- PROBLEM DETAILS
Give back exactly the lines of the entries below from the line with "eapply Hold; eassumption." to the line with "intros [Hs Hl]. unfold add_edge.", inclusive, and only those.

DATA FOR THE TASK Start Marker

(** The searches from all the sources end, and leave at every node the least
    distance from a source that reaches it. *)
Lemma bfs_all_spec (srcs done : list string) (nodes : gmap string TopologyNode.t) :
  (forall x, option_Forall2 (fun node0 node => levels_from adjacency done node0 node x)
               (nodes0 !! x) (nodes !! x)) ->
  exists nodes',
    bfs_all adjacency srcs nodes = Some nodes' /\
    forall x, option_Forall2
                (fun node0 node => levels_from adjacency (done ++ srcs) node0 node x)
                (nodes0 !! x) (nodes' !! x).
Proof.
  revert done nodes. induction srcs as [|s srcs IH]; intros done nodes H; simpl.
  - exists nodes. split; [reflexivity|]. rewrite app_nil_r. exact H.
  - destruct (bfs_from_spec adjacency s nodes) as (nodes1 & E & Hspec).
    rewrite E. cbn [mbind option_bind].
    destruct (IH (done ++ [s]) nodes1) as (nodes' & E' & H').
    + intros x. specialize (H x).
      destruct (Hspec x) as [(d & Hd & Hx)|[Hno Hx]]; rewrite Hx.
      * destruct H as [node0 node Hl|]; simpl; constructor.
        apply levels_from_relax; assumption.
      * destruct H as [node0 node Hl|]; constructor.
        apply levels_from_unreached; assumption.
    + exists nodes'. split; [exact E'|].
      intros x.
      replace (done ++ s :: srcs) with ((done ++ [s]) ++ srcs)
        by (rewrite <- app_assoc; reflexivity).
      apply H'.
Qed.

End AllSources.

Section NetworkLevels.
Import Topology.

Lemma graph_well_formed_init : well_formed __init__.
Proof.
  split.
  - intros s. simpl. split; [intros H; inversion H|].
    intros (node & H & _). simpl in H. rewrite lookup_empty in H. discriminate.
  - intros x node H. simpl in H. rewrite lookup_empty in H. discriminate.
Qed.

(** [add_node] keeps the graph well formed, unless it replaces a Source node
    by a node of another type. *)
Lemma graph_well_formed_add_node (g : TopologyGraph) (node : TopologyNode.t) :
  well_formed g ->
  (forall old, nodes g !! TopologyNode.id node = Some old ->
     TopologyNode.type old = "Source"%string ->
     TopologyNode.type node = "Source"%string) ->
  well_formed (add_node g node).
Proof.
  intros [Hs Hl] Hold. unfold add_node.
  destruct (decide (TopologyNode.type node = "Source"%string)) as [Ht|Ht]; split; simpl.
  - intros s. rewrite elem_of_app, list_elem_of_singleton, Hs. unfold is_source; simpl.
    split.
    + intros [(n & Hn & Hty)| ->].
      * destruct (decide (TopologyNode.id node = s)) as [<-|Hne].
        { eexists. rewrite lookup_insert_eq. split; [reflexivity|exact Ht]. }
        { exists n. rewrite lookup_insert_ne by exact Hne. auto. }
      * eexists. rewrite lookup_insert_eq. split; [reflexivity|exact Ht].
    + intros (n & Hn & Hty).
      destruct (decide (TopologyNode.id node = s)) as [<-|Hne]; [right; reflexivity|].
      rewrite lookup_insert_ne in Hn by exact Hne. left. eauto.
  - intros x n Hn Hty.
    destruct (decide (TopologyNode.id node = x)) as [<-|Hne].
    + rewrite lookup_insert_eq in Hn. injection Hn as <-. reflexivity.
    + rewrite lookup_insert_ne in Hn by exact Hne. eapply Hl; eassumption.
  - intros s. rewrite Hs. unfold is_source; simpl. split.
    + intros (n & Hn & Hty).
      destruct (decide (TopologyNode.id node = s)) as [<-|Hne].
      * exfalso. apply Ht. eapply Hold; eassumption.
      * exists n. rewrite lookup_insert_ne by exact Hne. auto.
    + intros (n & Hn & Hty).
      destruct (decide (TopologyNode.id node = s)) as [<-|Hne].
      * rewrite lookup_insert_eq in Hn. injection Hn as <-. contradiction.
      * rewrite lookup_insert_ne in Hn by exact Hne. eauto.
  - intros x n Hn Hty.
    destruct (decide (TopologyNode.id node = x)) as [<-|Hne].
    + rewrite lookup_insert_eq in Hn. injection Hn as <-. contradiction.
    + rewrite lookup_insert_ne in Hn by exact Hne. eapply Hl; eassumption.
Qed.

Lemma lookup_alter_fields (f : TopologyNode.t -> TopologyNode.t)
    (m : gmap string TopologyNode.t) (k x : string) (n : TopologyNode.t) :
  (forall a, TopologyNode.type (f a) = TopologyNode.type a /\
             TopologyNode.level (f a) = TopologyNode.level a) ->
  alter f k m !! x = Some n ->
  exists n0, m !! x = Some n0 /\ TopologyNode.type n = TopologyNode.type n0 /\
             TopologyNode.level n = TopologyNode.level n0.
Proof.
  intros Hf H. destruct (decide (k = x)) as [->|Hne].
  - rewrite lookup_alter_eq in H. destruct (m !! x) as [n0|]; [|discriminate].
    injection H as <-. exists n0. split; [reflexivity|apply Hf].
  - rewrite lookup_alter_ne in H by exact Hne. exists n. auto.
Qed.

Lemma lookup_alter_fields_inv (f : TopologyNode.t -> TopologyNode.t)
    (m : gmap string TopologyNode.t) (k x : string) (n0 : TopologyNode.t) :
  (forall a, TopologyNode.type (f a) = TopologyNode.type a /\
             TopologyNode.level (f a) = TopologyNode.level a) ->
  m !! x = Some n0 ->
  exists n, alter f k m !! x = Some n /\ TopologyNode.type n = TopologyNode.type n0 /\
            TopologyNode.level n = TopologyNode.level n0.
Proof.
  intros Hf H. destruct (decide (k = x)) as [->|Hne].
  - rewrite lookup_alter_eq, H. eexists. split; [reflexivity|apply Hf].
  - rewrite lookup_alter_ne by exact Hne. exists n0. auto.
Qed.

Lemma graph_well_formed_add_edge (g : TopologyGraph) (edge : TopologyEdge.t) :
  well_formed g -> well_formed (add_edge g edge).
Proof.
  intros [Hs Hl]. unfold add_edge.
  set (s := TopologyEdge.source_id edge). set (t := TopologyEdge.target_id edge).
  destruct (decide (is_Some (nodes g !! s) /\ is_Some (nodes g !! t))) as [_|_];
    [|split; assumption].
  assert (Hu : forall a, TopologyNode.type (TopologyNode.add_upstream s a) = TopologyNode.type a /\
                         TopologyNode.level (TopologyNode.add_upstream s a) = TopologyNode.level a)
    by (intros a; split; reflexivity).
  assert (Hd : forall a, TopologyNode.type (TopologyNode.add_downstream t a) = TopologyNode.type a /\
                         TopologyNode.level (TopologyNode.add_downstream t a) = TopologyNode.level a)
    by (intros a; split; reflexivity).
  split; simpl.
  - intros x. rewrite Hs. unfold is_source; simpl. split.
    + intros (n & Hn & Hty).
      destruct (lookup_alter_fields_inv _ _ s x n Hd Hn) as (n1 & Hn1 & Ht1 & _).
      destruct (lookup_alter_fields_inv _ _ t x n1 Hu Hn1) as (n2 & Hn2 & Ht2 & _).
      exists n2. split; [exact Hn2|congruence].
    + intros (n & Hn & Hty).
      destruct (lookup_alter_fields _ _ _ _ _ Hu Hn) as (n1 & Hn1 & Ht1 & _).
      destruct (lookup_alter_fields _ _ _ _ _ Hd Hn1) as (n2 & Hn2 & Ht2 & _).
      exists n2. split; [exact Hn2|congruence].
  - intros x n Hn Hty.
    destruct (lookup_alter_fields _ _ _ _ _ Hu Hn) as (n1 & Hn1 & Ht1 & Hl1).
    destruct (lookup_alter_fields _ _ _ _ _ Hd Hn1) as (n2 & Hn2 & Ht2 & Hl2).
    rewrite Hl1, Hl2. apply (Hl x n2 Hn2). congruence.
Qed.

DATA FOR THE TASK End Marker

- SOLUTION FOR THIS PROBLEM
      * exfalso. apply Ht. eapply Hold; eassumption.
      * exists n. rewrite lookup_insert_ne by exact Hne. auto.
    + intros (n & Hn & Hty).
      destruct (decide (TopologyNode.id node = s)) as [<-|Hne].
      * rewrite lookup_insert_eq in Hn. injection Hn as <-. contradiction.
      * rewrite lookup_insert_ne in Hn by exact Hne. eauto.
  - intros x n Hn Hty.
    destruct (decide (TopologyNode.id node = x)) as [<-|Hne].
    + rewrite lookup_insert_eq in Hn. injection Hn as <-. contradiction.
    + rewrite lookup_insert_ne in Hn by exact Hne. eapply Hl; eassumption.
Qed.

Lemma lookup_alter_fields (f : TopologyNode.t -> TopologyNode.t)
    (m : gmap string TopologyNode.t) (k x : string) (n : TopologyNode.t) :
  (forall a, TopologyNode.type (f a) = TopologyNode.type a /\
             TopologyNode.level (f a) = TopologyNode.level a) ->
  alter f k m !! x = Some n ->
  exists n0, m !! x = Some n0 /\ TopologyNode.type n = TopologyNode.type n0 /\
             TopologyNode.level n = TopologyNode.level n0.
Proof.
  intros Hf H. destruct (decide (k = x)) as [->|Hne].
  - rewrite lookup_alter_eq in H. destruct (m !! x) as [n0|]; [|discriminate].
    injection H as <-. exists n0. split; [reflexivity|apply Hf].
  - rewrite lookup_alter_ne in H by exact Hne. exists n. auto.
Qed.

Lemma lookup_alter_fields_inv (f : TopologyNode.t -> TopologyNode.t)
    (m : gmap string TopologyNode.t) (k x : string) (n0 : TopologyNode.t) :
  (forall a, TopologyNode.type (f a) = TopologyNode.type a /\
             TopologyNode.level (f a) = TopologyNode.level a) ->
  m !! x = Some n0 ->
  exists n, alter f k m !! x = Some n /\ TopologyNode.type n = TopologyNode.type n0 /\
            TopologyNode.level n = TopologyNode.level n0.
Proof.
  intros Hf H. destruct (decide (k = x)) as [->|Hne].
  - rewrite lookup_alter_eq, H. eexists. split; [reflexivity|apply Hf].
  - rewrite lookup_alter_ne by exact Hne. exists n0. auto.
Qed.

Lemma graph_well_formed_add_edge (g : TopologyGraph) (edge : TopologyEdge.t) :
  well_formed g -> well_formed (add_edge g edge).
Proof.
  intros [Hs Hl]. unfold add_edge.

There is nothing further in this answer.